I przyszedł kot doktor.
- Jak się masz, koteczku?
- Źle bardzo - i łapkę wyciągnął do niego
Wziął za puls pan doktor poważnie chorego
I dziwy mu prawi:
- Zanadto się jadło,
Co gorsza, nie myszki, lecz szynki i sadło;
Źle bardzo.. gorączka!
Źle bardzo, koteczku!
Oj, długo ty, długo, poleżysz w łóżeczku.
I nic jeść nie będziesz, kleiczek i basta,
Broń Boże kiełbaski, słoninki lub ciasta.

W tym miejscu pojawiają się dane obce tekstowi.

(** ** api_node.go: login *)

Definition apiNodeLogin : handler := λ env ctx,
  let! req := Ret (GetObject dec_login nl_zero ctx) in
  if bool_decide (req.(nl_NodeID) = "" ∨ req.(nl_MeshSecret) = "")
  then fail (NewError StatusBadRequest "node id and mesh secret are required")
  else
    let meshID := if bool_decide (req.(nl_MeshId) = "") then "default" else req.(nl_MeshId) in
    let* got := kv_Get dec_mn mn_zero (meshNodeKVKey meshID req.(nl_NodeID)) in
    match got with
    | Err KeyNotFound => fail (NewError StatusUnauthorized "invalid credentials")
    | Err e => fail e
    | Ok rec =>
        if bool_decide (rec.(PasswordHash) = "")
           || negb (bcrypt_check rec.(PasswordHash) req.(nl_MeshSecret))
        then fail (NewError StatusUnauthorized "invalid credentials")
        else
          let* key := reads magicKey in
          let! (token, expires) :=
            Ret (issueSessionToken key req.(nl_NodeID) 0 (env.(now) 0) (env.(rand) 0)) in
          ReplyObject (JObj [("Token", JStr token); ("NodeID", JStr req.(nl_NodeID));
                             ("Expires", JInt expires)])
    end.

(** ** server.go: the HTTP surface *)

Record request := {
  rq_method : string; rq_path : list string; rq_authorization : string; rq_body : option json }.
Lemma run_login_missing env ctx s req meshID :
  GetObject dec_login nl_zero ctx = Ok req → req.(nl_NodeID) ≠ "" → req.(nl_MeshSecret) ≠ "" →
  meshID = (if bool_decide (req.(nl_MeshId) = "") then "default" else req.(nl_MeshId)) →
  contents s.(kv) !! meshNodeKVKey meshID req.(nl_NodeID) = None →
  ∃ e, run (apiNodeLogin env ctx) s = (s, Err e) ∧
    (healthy s.(kv) → e = ApiError StatusUnauthorized "invalid credentials").
Proof.
  intros Hreq Hid Hsec -> Hnone. unfold apiNodeLogin. rewrite Hreq. cbn [pbind].
  rewrite bool_decide_false by naive_solver. rewrite run_bind, run_kv_Get.
  destruct (Get _ _ _ _) as [rec|e] eqn:Hget.
  - apply Get_ok in Hget. unfold stored in Hget. by rewrite Hnone in Hget.
  - exists (match e with KeyNotFound => NewError StatusUnauthorized "invalid credentials" | _ => e end).
    split; [by destruct e|]. intros Hh. rewrite Get_healthy, Hnone in Hget by done. by simplify_eq.
Qed.
End Redeem.

(** ** Properties of invitations *)

Section InviteProperties.
Context {DB : Type} `{!Badger DB} `{!JsonText} `{!TimeText} `{!Aead} `{!Hashes} `{!MapOrder}.
Context `{!BadgerLaws DB}.
Implicit Types (s : Server DB) (env : Env).

Lemma sched_reads {A B} (f : Server DB → A) (k : A → prog (Server DB) B) i order s ps :
  ps !! i = Some (pbind (reads f) k) →
  sched (i :: order) s ps = sched order s (<[i := k (f s)]> ps).
Proof. intros Hi. cbn [sched]. by rewrite Hi. Qed.
(** The loop of AddPeerModels over the models, in the order of the
    iteration.  The route to extend is looked up under the id of the node. *)
Fixpoint add_peer_models (node : PeerNode) (models : list (string * ModelRoute))
    (m : gmap string ModelRoute) (h : heap) : gmap string ModelRoute * heap :=
  match models with
  | [] => (m, h)
  | (name, model) :: models' =>
      let route := default model (m !! node.(ID)) in
      let '(h, route) := AddPeer h route node in
      add_peer_models node models' (<[name := route]> m) h
  end.
Definition AddPeerModels (seed : nat) (node : PeerNode) (models : gmap string ModelRoute)
    (e : ModelRouter) : ModelRouter :=
  let '(m, h) := add_peer_models node (range seed models) e.(MeshModels) e.(rt_heap) in
  with_models m h e.

(** ModelRouter.RemovePeer *)
Definition router_RemovePeer (seed : nat) (node : PeerNode) (e : ModelRouter) : ModelRouter :=
  with_models e.(MeshModels)
    (foldl (λ h r, route_RemovePeer h r node) e.(rt_heap) (range seed e.(MeshModels)).*2) e.

Definition GetModelRoute (model : string) (e : ModelRouter) : option ModelRoute :=
  e.(MeshModels) !! model.

(** *** Fetching the models of a provider *)

Definition provider_of (private : bool) (p : Provider) : ModelProvider :=
  {| mp_Private := private; mp_Provider := p.(pv_Type); mp_BaseURL := p.(pv_BaseURL);
     mp_Token := p.(pv_Token) |}.

Fixpoint whitelist_models (now : Z) (p : Provider) (ms : list ModelConfig)
    (h : heap) (t : gmap string ModelRoute) : heap * gmap string ModelRoute :=
  match ms with
  | [] => (h, t)
  | m :: ms' =>
      let '(h, route) := match t !! m.(mc_Model) with
        | Some route => (h, route)
        | None => MakeRoute h m.(mc_Model) m.(mc_Model) m.(mc_Capabilities)
        end in
      let route := with_details route.(Capabilities) route.(ContextLength) "" now route in
      let route := with_providers (route.(providers) ++ [provider_of m.(mc_Private) p]) route in
      whitelist_models now p ms' h (<[m.(mc_Model) := route]> t)
  end.
Definition modelsFromWhitelist (now : Z) (p : Provider) (h : heap) : heap * gmap string ModelRoute :=
  whitelist_models now p p.(pv_Models) h ∅.

(** The parts of ollama's answers that are used: the entries of /api/tags
    and those of /api/ps. *)
Record OllamaModel := { om_Name : string; om_ContextLength : Z; om_Capabilities : list string }.
Record RunningModel := { rm_Model : string; rm_ContextLength : Z }.

(** What a provider's server answers: url.Parse of the base URL, the two
    ollama lists and the openai list, None for an error. *)
Record OpenaiModel := {
  oa_ID : string; oa_Created : Z; oa_OwnedBy : string; oa_ContextLength : Z }.
Record Upstream := {
  up_url_ok : bool;
  up_tags : option (list OllamaModel);
  up_running : option (list RunningModel);
  up_openai : result error (list OpenaiModel) }.
(* ===== verification/MeshMembers.v ===== *)
(** * MeshMembers: the members of the mesh as a node shows them.

    meshMembers (pkg/proxy/handlers_mesh.go) asks every node the membership
    server names for its status (pkg/proxy/client.go GetMeshStatus) and lists
    the answers; GetMeshMembers asks a peer for that list.  The theorem runs
    both hops: the node that asks, the peer that answers, and the peers that
    it asks in turn. *)
From Stdlib Require Import Ascii String.
From S2P Require Import Prelude GoStrings Json Api Mux ModelDex JsonClient ApiClient EndToEnd.
From S2P Require Import Proxy PeerWire.

(** ** MeshMembersResponse and MeshClient.GetMeshMembers *)

Definition dec_members : decoder (list NodeStatus) := dec_struct (λ k v nodes,
  if key_is "Nodes" k then dec_list dec_status ns_zero v nodes else (nodes, true)).

(** NewMeshClient: the base address of the client of a peer. *)
Definition NewMeshClient (address : string) : Client := NewClient ("http://" +:+ address +:+ ".mesh") "".
Definition GetMeshMembers {W} (rt : Doer W) `{!JsonText} `{!NewRequestText} (address : string)
    : prog W (list NodeStatus * option error) :=
  Client_Get rt (NewMeshClient address) "/.mesh/members" dec_members [].

(** ** A status crosses the wire *)

Definition connection_ok (c : PeerConnectionDetails) : bool :=
  utf8_ok c.(pc_PeerID) && utf8_ok c.(pc_PeerName) && utf8_ok c.(pc_Kind) && utf8_ok c.(pc_RemoteAddress)
  && utf8_ok c.(pc_LocalAddress) && utf8_ok c.(pc_Direction) && utf8_ok c.(pc_Security)
  && utf8_ok c.(pc_Multiplexer) && bool_decide (- 2 ^ 63 ≤ c.(pc_StreamCount) < 2 ^ 63)%Z
  && forallb utf8_ok c.(pc_Streams).
Definition info_ok (i : MeshInfo) : bool :=
  forallb utf8_ok i.(AdvertisedAddresses) && forallb connection_ok i.(Connections).
Definition status_ok (st : NodeStatus) : bool :=
  utf8_ok st.(ns_Name) && utf8_ok st.(ns_PeerID) && utf8_ok st.(ns_Type) && forallb utf8_ok st.(ns_Models)
  && match st.(ns_Mesh) with Some i => info_ok i | None => true end.

Lemma dec_connection_enc c : connection_ok c = true → dec_connection (enc_connection c) conn_zero = (c, true).
Proof.
  unfold connection_ok. rewrite !andb_true_iff, bool_decide_eq_true. intros [[_ Hn] _].
  unfold dec_connection, enc_connection. decode_obj. rewrite dec_strings. by destruct c.
Qed.

Lemma dec_connections_enc l :
  forallb connection_ok l = true → dec_elems dec_connection conn_zero (enc_connection <$> l) = (l, true).
Proof.
  intros Hl. apply (dec_list_map enc_connection dec_connection conn_zero l []).
  rewrite forallb_forall in Hl. apply Forall_forall. intros c Hc. apply dec_connection_enc, Hl.
  by apply list_elem_of_In.
Qed.

Lemma dec_info_enc i old : info_ok i = true → dec_info (enc_info i) old = (i, true).
Proof.
  unfold info_ok. rewrite andb_true_iff. intros [_ Hc]. destruct i, old.
  unfold dec_info, enc_info. decode_obj. rewrite dec_strings. simpl. by rewrite dec_connections_enc.
Qed.

Lemma dec_status_enc st : status_ok st = true → dec_status (enc_status st) ns_zero = (st, true).
Proof.
  unfold status_ok. rewrite andb_true_iff. intros [_ Hi]. destruct st as [n p t r m i]. cbn [ns_Mesh] in Hi.
  unfold dec_status, enc_status. decode_obj. rewrite dec_strings. simpl. destruct i as [i|]; [|done].
  unfold dec_pointer. cbn [enc_info]. rewrite dec_info_enc by done. done.
Qed.

Lemma connection_utf8 c : connection_ok c = true → json_utf8 (enc_connection c) = true.
Proof.
  unfold connection_ok. rewrite !andb_true_iff.
  intros (((((((((H1 & H2) & H3) & H4) & H5) & H6) & H7) & H8) & _) & Hs).
  unfold enc_connection. cbn [json_utf8 forallb fst snd]. fold (json_utf8 (strings (pc_Streams c))).
  by rewrite H1, H2, H3, H4, H5, H6, H7, H8, strings_utf8.
Qed.

Lemma json_list_utf8 {A} (ok : A → bool) (enc : A → json) l :
  (∀ x, ok x = true → json_utf8 (enc x) = true) → forallb ok l = true → forallb json_utf8 (enc <$> l) = true.
Proof.
  intros Henc. induction l as [|x l IH]; [done|]. rewrite fmap_cons. cbn [forallb].
  intros [Hx Hl]%andb_true_iff. by rewrite Henc, IH.
Qed.

Lemma status_utf8 st : status_ok st = true → json_utf8 (enc_status st) = true.
Proof.
  unfold status_ok. rewrite !andb_true_iff. intros ((((H1 & H2) & H3) & H4) & Hi).
  unfold enc_status. cbn [json_utf8 forallb fst snd]. fold (json_utf8 (strings (ns_Models st))).
  rewrite H1, H2, H3, strings_utf8 by done. destruct (ns_Mesh st) as [i|]; [|done].
  unfold info_ok in Hi. apply andb_true_iff in Hi as [Ha Hc]. unfold enc_info. cbn [json_utf8 forallb fst snd].
  fold (json_utf8 (strings (AdvertisedAddresses i))). rewrite strings_utf8 by done.
  by rewrite (json_list_utf8 connection_ok enc_connection) by (done || apply connection_utf8).
Qed.

Lemma dec_members_enc l :
  forallb status_ok l = true → dec_members (JObj [("Nodes", match l with [] => JNull | _ => JArr (enc_status <$> l) end)]) []
    = (l, true).
Proof.
  intros Hl. unfold dec_members, dec_struct, dec_fields. decode_keys. cbv iota.
  destruct l as [|st l]; [done|]. rewrite (dec_list_map enc_status dec_status ns_zero); [done|].
  rewrite forallb_forall in Hl. apply Forall_forall. intros x Hx. apply dec_status_enc, Hl. by apply list_elem_of_In.
Qed.

Section Members.
Context `{!MapOrder} `{!JsonText} `{!TimeText} `{!NewRequestText} `{!URLText}.
Context (unicode_lower : string → string).
(** The peers: the states of those that answer, and what they talk to. *)
Context {V : Type} (GetPeerMap' : prog V (result error (gmap string PeerNode))).
Context (ClientForPeer' : PeerNode → Doer V) (info' : PeerNode → MeshInfo) (admin_rt' : Doer V).
Context (seed' : nat → nat) (other : outcome → result error http_response).
Context (online : PeerNode → option (@px_state V)) (down : PeerNode → error).
(** The node that lists its members. *)
Context {W : Type} (GetPeerMap : prog W (result error (gmap string PeerNode))).
Context (ClientForPeer : PeerNode → Doer W) (info : PeerNode → MeshInfo) (admin_rt : Doer W).

Definition peer_base (n : PeerNode) : string := "http://" +:+ n.(Name) +:+ ".mesh".
(** What the client of a peer gets: the answer of the peer when it is online. *)
Definition answers (n : PeerNode) (req : http_request) : result error http_response :=
  match online n with
  | Some t => (run (peer_doer unicode_lower GetPeerMap' ClientForPeer' info' admin_rt' seed' (peer_base n)
                      other req) t).2
  | None => Err (down n)
  end.

(** The status of a node that answers for itself. *)
Definition own_status {X} (info : PeerNode → MeshInfo) (seed : nat) (t : @px_state X) : NodeStatus := {|
  ns_Name := (self_node t.1).(Name); ns_PeerID := (self_node t.1).(ID); ns_Type := "";
  ns_Reachable := true; ns_Models := ListModels seed t.1.(px_router); ns_Mesh := Some (info (self_node t.1)) |}.

(** GetMeshStatus of a peer that answers, and of one that does not. *)
Lemma run_status_serve GPM CFP inf adm seed base (t : @px_state V) :
  run (MeshServeHTTP unicode_lower GPM CFP inf adm seed
         (peer_request base {| hq_method := "GET"; hq_url := base +:+ "/.mesh/status"; hq_auth := "";
                               hq_body := None |})) t =
    (t, Answer (Response StatusOK (BJson (JObj [("Status", enc_status (own_status inf (seed 0) t))])))).
Proof.
  unfold peer_request. cbn [hq_url hq_method]. rewrite trim_prefix_app. unfold MeshServeHTTP.
  cbn [mesh_received pq_path]. rewrite bool_decide_false by (by apply not_model_path).
  unfold mux_ServeHTTP. cbn [mesh_received pq_path pq_method].
  change (tail (split_on slash "/.mesh/status")) with [".mesh"; "status"].
  by rewrite route_mesh_status.
Qed.

(** The client of a peer does not change the node's own world. *)
Context (Hclient : ∀ n req w, run (ClientForPeer n req) w = (w, answers n req)).

Definition peer_ok (n : PeerNode) : Prop :=
  new_request_err "GET" (peer_base n +:+ "/.mesh/status") = None ∧
  ∀ t, online n = Some t → status_ok (own_status info' (seed' 0) t) = true.

Lemma run_GetMeshStatus n w :
  peer_ok n →
  run (GetMeshStatus ClientForPeer n) w = (w, match online n with
    | Some t => (own_status info' (seed' 0) t, None)
    | None => (ns_zero, Some (down n))
    end).
Proof.
  intros [Hnew Hok]. unfold GetMeshStatus, Client_Get, Client_Do, newRequest. cbn [NewClient Address].
  fold (peer_base n). rewrite Hnew, run_bind, Hclient. unfold answers, setAuth. cbn [cl_token fmap option_fmap option_map].
  rewrite bool_decide_false by (intros Hne; by apply Hne).
  destruct (online n) as [t|] eqn:Hon; [|done]. specialize (Hok t eq_refl).
  unfold peer_doer. rewrite run_bind, run_status_serve.
  cbn [run fst snd wire_response hs_body hs_code r_status r_body].
  rewrite bool_decide_false by (intros Hne; by apply Hne). rewrite unmarshal_wire.
  - unfold dec_status_response, dec_struct, dec_fields. decode_keys. cbv iota. by rewrite dec_status_enc.
  - cbn [json_utf8 forallb fst snd]. by rewrite status_utf8.
Qed.

(** How a member appears in the list of the node in state [p]. *)
Definition as_peer (st : NodeStatus) : NodeStatus := {| ns_Name := ns_Name st; ns_PeerID := ns_PeerID st;
  ns_Type := "peer"; ns_Reachable := ns_Reachable st; ns_Models := ns_Models st; ns_Mesh := ns_Mesh st |}.
Definition seen (seed : nat) (p : Proxy) (n : PeerNode) : NodeStatus :=
  if bool_decide (n.(ID) = (self_node p).(ID)) then
    {| ns_Name := n.(Name); ns_PeerID := n.(ID); ns_Type := "self"; ns_Reachable := true;
       ns_Models := ListModels seed p.(px_router); ns_Mesh := Some (info n) |}
  else match online n with
       | Some t => as_peer (own_status info' (seed' 0) t)
       | None => {| ns_Name := n.(Name); ns_PeerID := n.(ID); ns_Type := "peer"; ns_Reachable := false;
                    ns_Models := []; ns_Mesh := None |}
       end.

Lemma run_peer_status seed n p w :
  n.(ID) = (self_node p).(ID) ∨ peer_ok n →
  run (peer_status ClientForPeer info seed n) (p, w) = ((p, w), seen seed p n).
Proof.
  intros Hn. unfold peer_status, seen. rewrite run_bind. unfold look. rewrite run_atomically. cbn [fst snd].
  change (id p) with p. case_bool_decide as Hid; [by rewrite Hid|]. destruct Hn as [?|Hn]; [done|].
  rewrite run_bind, run_on_world, run_GetMeshStatus by done. cbn [fst snd]. by destruct (online n).
Qed.

Lemma run_member_statuses seed peers l p w :
  Forall (λ n, n.(ID) = (self_node p).(ID) ∨ peer_ok n) l →
  run (member_statuses ClientForPeer info seed peers l) (p, w)
    = ((p, w), (λ n, name_connections peers (seen seed p n)) <$> l).
Proof.
  induction 1 as [|n l Hn _ IH]; [done|]. cbn [member_statuses]. rewrite fmap_cons.
  by rewrite run_bind, run_peer_status, run_bind, IH.
Qed.

(** The list of the members is good to encode. *)
Definition members_ok (seed : nat → nat) (p : Proxy) (peers : gmap string PeerNode) : Prop :=
  ∀ n, n ∈ (range (seed 0) peers).*2 → (n.(ID) = (self_node p).(ID) ∨ peer_ok n) ∧
    status_ok (name_connections peers (seen (seed 1) p n)) = true.

(** C12: What a node learns of the members of the mesh from a peer.  When
    GetMeshMembers asks a peer, the peer asks every node that the membership
    server names, and the answer lists each of them exactly once, in some
    order: the peer itself as "self" with its own models; a node that answers
    as reachable, with the name, id and models it has itself and its
    connections named after the members; and a node that does not answer with
    its name and id at the server, unreachable and without models.  Neither
    the peer nor the nodes it asks are changed. *)
Theorem members_over_mesh (seed : nat → nat) (address : string) (p : Proxy) (peers : gmap string PeerNode) (w : W)
    (Hmap : run GetPeerMap w = (w, Ok peers)) (Hok : members_ok seed p peers)
    (Hnew : new_request_err "GET" (("http://" +:+ address +:+ ".mesh") +:+ "/.mesh/members") = None) :
  ∃ nodes,
    run (GetMeshMembers (peer_doer unicode_lower GetPeerMap ClientForPeer info admin_rt seed
           ("http://" +:+ address +:+ ".mesh") other) address) (p, w) = ((p, w), (nodes, None)) ∧
    nodes ≡ₚ (λ kn, name_connections peers (seen (seed 1) p kn.2)) <$> map_to_list peers.
Proof.
  set (nodes := (λ n, name_connections peers (seen (seed 1) p n)) <$> (range (seed 0) peers).*2).
  exists nodes. split; [|unfold nodes; by rewrite <-list_fmap_compose, range_perm].
  assert (forallb status_ok nodes = true) as Hnodes.
  { apply forallb_forall. intros st (n & -> & Hn)%list_elem_of_In%list_elem_of_fmap. by apply Hok. }
  unfold GetMeshMembers, NewMeshClient, Client_Get, Client_Do, newRequest. cbn [NewClient Address].
  set (base := "http://" +:+ address +:+ ".mesh") in *. rewrite Hnew. rewrite run_bind. unfold peer_doer.
  rewrite run_bind. unfold peer_request. cbn [hq_url hq_method]. rewrite trim_prefix_app. unfold MeshServeHTTP.
  cbn [mesh_received pq_path]. rewrite bool_decide_false by (by apply not_model_path).
  unfold mux_ServeHTTP. cbn [mesh_received pq_path pq_method].
  change (tail (split_on slash "/.mesh/members")) with [".mesh"; "members"]. rewrite route_mesh_members.
  unfold meshMembers. rewrite run_bind, run_on_world. cbn [fst snd]. rewrite Hmap. cbn [fst snd].
  rewrite run_bind, run_member_statuses by (apply Forall_forall; intros n Hn; by apply Hok). fold nodes.
  unfold answer_json. cbn [run wire_response hs_body hs_code r_status r_body].
  rewrite bool_decide_false by (intros Hne; by apply Hne). rewrite unmarshal_wire; [by rewrite dec_members_enc|].
  destruct nodes as [|st l]; [done|]. cbn [json_utf8 forallb fst snd]. rewrite andb_true_r.
  apply (json_list_utf8 status_ok enc_status (st :: l)); [apply status_utf8|done].
Qed.
End Members.

(** ** Witness *)

Import ProxyEx PeerEx.

Module MembersEx.
(** Alice lists herself, Bob, who answers, and Carol, who does not. *)
Definition carol : PeerNode := NewPeerNode "12D3KooWc" "carol".
Definition names : gmap string PeerNode := {[ ID self := self; ID bob := bob; ID carol := carol ]}.
Definition up (n : PeerNode) : option (@px_state ()) := if decide (ID n = ID bob) then Some bobs else None.
Definition no_route (n : PeerNode) : error := OtherError "no direct connection".
Definition get_names : prog () (result error (gmap string PeerNode)) := Ret (Ok names).
Definition peer_answers : PeerNode → http_request → result error http_response :=
  answers id no_peers (λ _, dial_failure) no_info admin_ok (λ _, 0) nothing up no_route.
Definition clients (n : PeerNode) : Doer () := λ req, atomically (λ w, (w, peer_answers n req)).
Definition to_alice : Doer (@px_state ()) :=
  peer_doer id get_names clients no_info admin_ok (λ _, 0) "http://alice.mesh" nothing.
End MembersEx.
Import MembersEx.

Lemma members_over_mesh_witness :
  ∃ nodes, (run (GetMeshMembers to_alice "alice") alice).2 = (nodes, None) ∧
    ((λ n, (ns_Name n, ns_Type n, ns_Reachable n, ns_Models n)) <$> nodes) ≡ₚ
      [(Name self, "self", true, ["llama"]); (Name bob, "peer", true, ["llama"]); ("carol", "peer", false, [])].
Proof.
  assert (∀ n req w, run (clients n req) w = (w, peer_answers n req)) as Hclient.
  { intros n req w. unfold clients. by rewrite run_atomically. }
  destruct (members_over_mesh id no_peers (λ _, dial_failure) no_info admin_ok (λ _, 0) nothing up no_route
    get_names clients no_info admin_ok Hclient (λ _, 0) "alice" alice.1 names ()) as (nodes & Hrun & Hperm).
  - done.
  - intros n Hn. assert ((range 0 names).*2 = [self; carol; bob]) as Hr by (by vm_compute). rewrite Hr in Hn.
    rewrite !elem_of_cons, elem_of_nil in Hn. destruct Hn as [-> |[-> |[-> |[]]]]; (split; [|by vm_compute]).
    + by left.
    + right. by split.
    + right. split; [done|]. intros t Ht. injection Ht as <-. by vm_compute.
  - done.
  - exists nodes. split; [exact (f_equal snd Hrun)|]. rewrite Hperm.
    apply (bool_decide_unpack _). by vm_compute.
Defined.
(** Lines hold no line breaks. *)
Lemma escape_printable s : printable s = true → printable (escape s) = true.
Proof.
  unfold printable. induction s as [|c s IH]; [done|]. cbn [all_bytes escape]. rewrite andb_true_iff. intros [Hc Hs].
  specialize (IH Hs). destruct (bool_decide (c ∈ _)); cbn [all_bytes]; by rewrite ?Hc, IH.
Qed.
Lemma printable_line s : printable s = true → without newline s = true.
Proof. apply all_bytes_impl. intros c Hc. apply bool_decide_eq_true. by intros ->. Qed.
Lemma digits_line fuel n acc : (0 ≤ n)%Z → without newline acc = true → without newline (digits_fuel fuel n acc) = true.
Proof.
  revert n acc. induction fuel as [|fuel IH]; intros n acc Hn Hacc; [done|]. cbn [digits_fuel].
  assert (without newline (String (digit (n mod 10)) acc) = true) as Hnext.
  { unfold without in *. cbn [all_bytes]. rewrite andb_true_iff, bool_decide_eq_true. split; [|done].
    intros Heq. pose proof (digit_of_digit (n mod 10)) as Hd. rewrite Heq in Hd.
    assert (0 ≤ n mod 10 < 10)%Z as Hr by (apply Z.mod_pos_bound; lia). by destruct (Hd Hr) as [? _]. }
  case_bool_decide; [done|]. apply IH; [apply Z.div_pos; lia|done].
Qed.
Lemma entry_line key v : key_ok key = true → scalar_ok v = true → without newline (entry_text key v) = true.
Proof.
  unfold key_ok. rewrite andb_true_iff. intros [Hkey _] Hv. unfold without, entry_text.
  rewrite !all_bytes_app, !andb_true_iff. split; [by apply word_without|]. split; [done|].
  destruct v as [|s|s|n]; cbn [scalar_text scalar_ok] in *; [done|..]; rewrite all_bytes_app, andb_true_iff; (split; [done|]).
  - apply escape_printable, printable_line in Hv. unfold dquote. cbn [all_bytes].
    rewrite all_bytes_app, !andb_true_iff. done.
  - by apply word_without.
  - apply bool_decide_eq_true in Hv. unfold itoa. rewrite bool_decide_false by lia. apply digits_line; [lia|done].
Qed.
Lemma spaces_line n : without newline (spaces n) = true.
Proof. induction n; [done|]. unfold without in *. cbn [spaces all_bytes]. by rewrite IHn. Qed.
Lemma line_text_line l : line_ok l = true → without newline (line_text l) = true.
Proof.
  unfold without. destruct l as [|n text|key|key v|key v|key v]; cbn [line_ok line_text]; rewrite ?andb_true_iff, ?all_bytes_app, ?andb_true_iff.
  - done.
  - intros Ht. split; [apply spaces_line|]. split; [done|]. by apply printable_line.
  - intros Hkey. unfold key_ok in Hkey. rewrite andb_true_iff in Hkey. destruct Hkey. by split; [apply word_without|].
  - intros [Hkey Hv]. by split; [|apply entry_line].
  - intros [Hkey Hv]. by split; [|apply entry_line].
  - intros [Hkey Hv]. by split; [|apply entry_line].
Qed.

Lemma split_lines ls : forallb line_ok ls = true →
  split_on newline (lines (line_text <$> ls)) = (line_text <$> ls) ++ [""].
Proof.
  unfold lines. induction ls as [|l ls IH]; [done|]. cbn [forallb]. rewrite andb_true_iff. intros [Hl Hls].
  rewrite !fmap_cons, join_empty_cons. rewrite append_assoc.
  change (str1 newline +:+ ?x) with (String newline x).
  rewrite split_on_app by (by apply has_byte_without, line_text_line). by rewrite IH.
Qed.

Lemma read_lines_text ls : forallb line_ok ls = true → (read_line ∘ line_text) <$> ls = ls.
Proof.
  induction ls as [|l ls IH]; [done|]. cbn [forallb]. rewrite andb_true_iff. intros [Hl Hls].
  rewrite fmap_cons, IH by done. cbn [compose]. by rewrite read_line_text.
Qed.

Lemma read_yaml_lines ls doc c :
  forallb line_ok ls = true → group ls = Some doc → document_ok doc = true →
  decode_config doc config_zero = Some c → read_yaml (lines (line_text <$> ls)) = Some c.
Proof.
  intros Hls Hgroup Hdoc Hdec. unfold read_yaml. rewrite split_lines, fmap_app, <-list_fmap_compose by done.
  rewrite read_lines_text by done.
  assert (group (ls ++ (read_line <$> [""])) = group ls) as -> by (unfold group; by rewrite foldr_app).
  rewrite Hgroup. cbn [mbind option_bind]. by rewrite Hdoc.
Qed.
End YamlReader.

- A myszki nie można? - zapyta koteczek -
Lub z ptaszka małego choć parę udeczek?
- Broń Boże! pijawki i dieta ścisła!
Od tego pomyślność w leczeniu zawisła.
I leżał koteczek.
Kiełbaski i kiszki
Nietknięte;
z daleka pachniały mu myszki.
Patrzcie, jak złe łakomstwo!
Kotek przebrał miarę,
Musiał więc nieboraczek srogą ponieść karę!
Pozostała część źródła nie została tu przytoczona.